Lemma tracks_items k w items : forall es acc, tracks k es acc -> tracks k (es ++ omap (entry_of k w) items) (fold_left (add_packed declared
    w) items acc).
Proof.
  induction items as [|kv items IH]; intros es acc Ht; [simpl; by rewrite app_nil_r|]. simpl. pose proof (tracks_add k w es acc kv Ht) as H.
  apply IH in H. rewrite <- app_assoc in H. by destruct (entry_of k w kv).
Qed.

Lemma packed_sums_tracks k mws : tracks k (entries_of k mws) (packed_sums declared mws).
Proof.
  unfold packed_sums, entries_of. assert (H : forall es acc, tracks k es acc ->
  tracks k (es ++ concat ((fun mw : metrics * Qc => omap (entry_of k mw.2) mw.1) <$> mws)) (fold_left (fun acc mw => fold_left (add_packed
  declared mw.2) mw.1 acc) mws acc)).
  { induction mws as [|mw mws IH]; intros es acc Ht; [simpl; by rewrite app_nil_r|]. rewrite fmap_cons. cbn [concat fold_left].
    rewrite app_assoc. by apply IH, tracks_items. }
  apply (H [] (Sums [] [] [])). split; by destruct (additive k).
Qed.

Lemma average_get total acc d k : dict_get (average_of total acc <$> d) k = (fun q => (average_of total acc (k, q)).2) <$> dict_get d k.
Proof. induction d as [|[k0 q0] d IH]; [done|]. rewrite fmap_cons. simpl. destruct (decide (k = k0)) as [->|]; [done|exact IH]. Qed.

Lemma sums_nodup mws : NoDup (dict_keys (summed (packed_sums declared mws))).
Proof.
  unfold packed_sums. apply (fold_left_inv (fun _ acc => NoDup (dict_keys (summed acc)))); [constructor|]. intros l mw acc Hacc _.
  apply (fold_left_inv (fun _ acc => NoDup (dict_keys (summed acc)))); [done|]. intros l' kv acc' Hacc' _. unfold add_packed.
  destruct kv.2; [|done..]. destruct (additive kv.1); [|done]. simpl. by apply dict_set_nodup.
Qed.

(** The reported value of a key. *)
Lemma combined_get mms ws out k : combine_packed_metrics declared mms ws = Ok out -> sumQ ws <> 0%Qc ->
  dict_get out k = match entries_of k (zip mms ws) with
                   | [] => None
                   | es => Some (Num (if additive k then sumQ es.*2 else (sumQ ((fun wq => wq.2 * wq.1) <$> es) / (if decide (sumQ es.*1 =
                     0) then sumQ ws else sumQ es.*1))%Qc))
                   end.
Proof.
  unfold combine_packed_metrics. intros H Hz. rewrite decide_False in H by done. apply bind_Ok_inv in H as (u & _ & [= <-]).
  destruct (packed_sums_tracks k (zip mms ws)) as [H1 H2 H3]. pose proof (sums_nodup (zip mms ws)) as Hnd.
  set (acc := packed_sums declared (zip mms ws)) in *. set (es := entries_of k (zip mms ws)) in *.
  rewrite (set_loop (fun _ => Num)) by done. unfold seen in *. rewrite H1, average_get, H2. unfold average_of. cbn [fst snd]. rewrite H3.
  destruct (additive k); [by destruct es as [|e es']|]. by destruct es as [|e es'].
Qed.
End sums.

(** ** A batch and its microbatches *)

(** The items of a microbatch, with their weights: its weight and its weighted sum. *)
Definition mb_weight (mb : list (Qc * Qc)) : Qc := sumQ mb.*1.
Definition mb_sum (mb : list (Qc * Qc)) : Qc := sumQ ((fun wx => wx.1 * wx.2)%Qc <$> mb).

Lemma weight_concat mbs : sumQ (mb_weight <$> mbs) = mb_weight (concat mbs).
Proof. induction mbs as [|mb mbs IH]; [done|]. rewrite fmap_cons. cbn [sumQ foldr concat]. fold (sumQ (mb_weight <$> mbs)). rewrite IH.
  unfold mb_weight. by rewrite fmap_app, sumQ_app. Qed.
Lemma sum_concat mbs : sumQ (mb_sum <$> mbs) = mb_sum (concat mbs).
Proof. induction mbs as [|mb mbs IH]; [done|]. rewrite fmap_cons. cbn [sumQ foldr concat]. fold (sumQ (mb_sum <$> mbs)). rewrite IH.
  unfold mb_sum. by rewrite fmap_app, sumQ_app. Qed.

Lemma sumQ_nonneg l : Forall (fun q => 0 <= q)%Qc l -> (0 <= sumQ l)%Qc.
Proof. induction 1 as [|q l Hq Hl IH]; [done|]. simpl. replace 0%Qc with (0 + 0)%Qc by ring. by apply Qcplus_le_compat. Qed.

Lemma weights_nonneg mbs : Forall (Forall (fun wx => 0 <= wx.1)%Qc) mbs -> Forall (fun q => 0 <= q)%Qc (mb_weight <$> mbs).
Proof. intros H. apply Forall_fmap. eapply Forall_impl; [exact H|]. intros mb Hmb. by apply sumQ_nonneg, Forall_fmap. Qed.

Definition local_mean_of (qs : list Qc) : PackedLossReduction := Reduction ((fun q => Fin (q / sumQ qs)%Qc) <$> qs) (Fin <$> qs) false.

Lemma local_mean_ok qs : qs <> [] -> Forall (fun q => 0 <= q)%Qc qs -> sumQ qs <> 0%Qc ->
    local_mean_packed_loss_reduction (Fin <$> qs) = Ok (local_mean_of qs).
Proof. intros Hne Hq Hs. unfold local_mean_packed_loss_reduction. rewrite validated_Fin by done. simpl. unfold ones_if_zero.
  by rewrite decide_False. Qed.

Lemma wt_Fin (qs : list Qc) : wt <$> (Fin <$> qs) = qs.
Proof. rewrite <- list_fmap_compose. apply list_fmap_id. Qed.

(** The scaled losses, which are accumulated by the engine or returned. *)
Definition scaled_losses (losses : list Qc) (scales : list weight) : list Qc := zip_with (fun l s => l * wt s)%Qc losses scales.

Lemma run_microbatches_ok r backward losses : run_microbatches r backward losses = if backward then (scaled_losses losses (loss_scales r),
    []) else ([], scaled_losses losses (loss_scales r)).
Proof.
  unfold run_microbatches, scaled_losses. assert (H : forall l e t, fold_left (fun acc ls => let '(engine,
  scaled) := apply_packed_loss_reduction acc.1 ls.1 ls.2 backward in (engine, acc.2 ++ option_list scaled)) l (e, t) =
    if backward then (e ++ ((fun ls => ls.1 * wt ls.2)%Qc <$> l), t) else (e, t ++ ((fun ls => ls.1 * wt ls.2)%Qc <$> l))).
  { intros l. induction l as [|ls l IH]; intros e t; [destruct backward; simpl; by rewrite app_nil_r|]. simpl.
    unfold apply_packed_loss_reduction at 2. destruct backward; rewrite IH; cbn [option_list fst snd]; rewrite ?app_nil_r, <- ?app_assoc;
    done. }
  rewrite H. assert (E : (fun ls : Qc * weight => (ls.1 * wt ls.2)%Qc) <$> zip losses (loss_scales r) = zip_with (fun l s => (l * wt s)%Qc)
  losses (loss_scales r)); [|by rewrite E; destruct backward].
  generalize (loss_scales r). induction losses as [|l losses IH]; intros [|s ss]; [done..|]. simpl. f_equal. apply IH.
Qed.

Lemma scaled_sum losses qs T : sumQ (scaled_losses losses ((fun q => Fin (q / T)%Qc) <$> qs)) = (sumQ (zip_with Qcmult losses qs) / T)%Qc.
Proof.
  unfold scaled_losses. revert qs. induction losses as [|l losses IH]; intros [|q qs]; [simpl; unfold Qcdiv; ring..|]. rewrite fmap_cons.
  cbn [zip_with sumQ foldr wt]. fold (sumQ (zip_with (fun l s => (l * wt s)%Qc) losses ((fun q => Fin (q / T)%Qc) <$> qs))). rewrite IH.
  fold (sumQ (zip_with Qcmult losses qs)). unfold Qcdiv. ring.
Qed.

Lemma zip_products (mbs : list (list (Qc * Qc))) losses : Forall2 (fun mb l => (l * mb_weight mb)%Qc = mb_sum mb) mbs losses ->
    zip_with Qcmult losses (mb_weight <$> mbs) = mb_sum <$> mbs.
Proof. induction 1 as [|mb l mbs losses H Hf IH]; [done|]. rewrite !fmap_cons. simpl. by rewrite H, IH. Qed.

Lemma combine_losses_local losses qs : combine_packed_losses losses (local_mean_of qs) = (sumQ (zip_with Qcmult losses qs) / sumQ qs)%Qc.
Proof.
  unfold combine_packed_losses, local_mean_of. simpl. rewrite wt_Fin. f_equal. f_equal. revert qs.
  induction losses as [|l losses IH]; intros [|q qs]; [done..|]. rewrite fmap_cons. simpl. f_equal. apply IH.
Qed.

(** *** Metrics *)

Lemma entries_all k mms ws qs : Forall (fun m => NoDup (dict_keys m)) mms -> Forall2 (fun m q => dict_get m k = Some (Num q)) mms qs ->
    length ws = length mms -> entries_of k (zip mms ws) = zip ws qs.
Proof.
  intros Hnd H. revert ws. induction H as [|m q mms qs Hm H IH]; intros [|w ws] Hl; try done. apply Forall_cons in Hnd as [Hd Hnd].
  unfold entries_of in *. cbn [zip_with]. rewrite fmap_cons. cbn [concat fst snd]. rewrite (IH Hnd) by (by injection Hl).
  assert (omap (entry_of k w) m = [(w, q)]) as ->; [|done].
  pose proof (num_entries_dict m k Hd) as E. rewrite Hm in E. unfold num_entries in E. clear -E. induction m as [|kv m IH]; [done|].
  simpl in *. unfold entry_of at 1. destruct (num_entry k kv) as [q'|]; simpl; [|by apply IH]. injection E as -> E'. f_equal. clear -E'.
  induction m as [|kv' m IH]; [done|]. simpl in *. unfold entry_of at 1. destruct (num_entry k kv'); [done|by apply IH].
Qed.

Lemma entry_values k w (m : metrics) : (omap (entry_of k w) m).*2 = num_entries k m.
Proof.
  unfold num_entries. induction m as [|kv m IH]; [done|]. cbn [omap list_omap]. unfold entry_of at 1.
  destruct (num_entry k kv); cbn [fmap option_fmap option_map]; [rewrite fmap_cons; cbn [snd]; f_equal|]; exact IH.
Qed.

=-=-=-=-=

# Work task:
When the word "additive" shows up in a line of the entries, pull that line out.

# Exercise output:
  apply (H [] (Sums [] [] [])). split; by destruct (additive k).
  destruct kv.2; [|done..]. destruct (additive kv.1); [|done]. simpl. by apply dict_set_nodup.
                   | es => Some (Num (if additive k then sumQ es.*2 else (sumQ ((fun wq => wq.2 * wq.1) <$> es) / (if decide (sumQ es.*1 =
  destruct (additive k); [by destruct es as [|e es']|]. by destruct es as [|e es'].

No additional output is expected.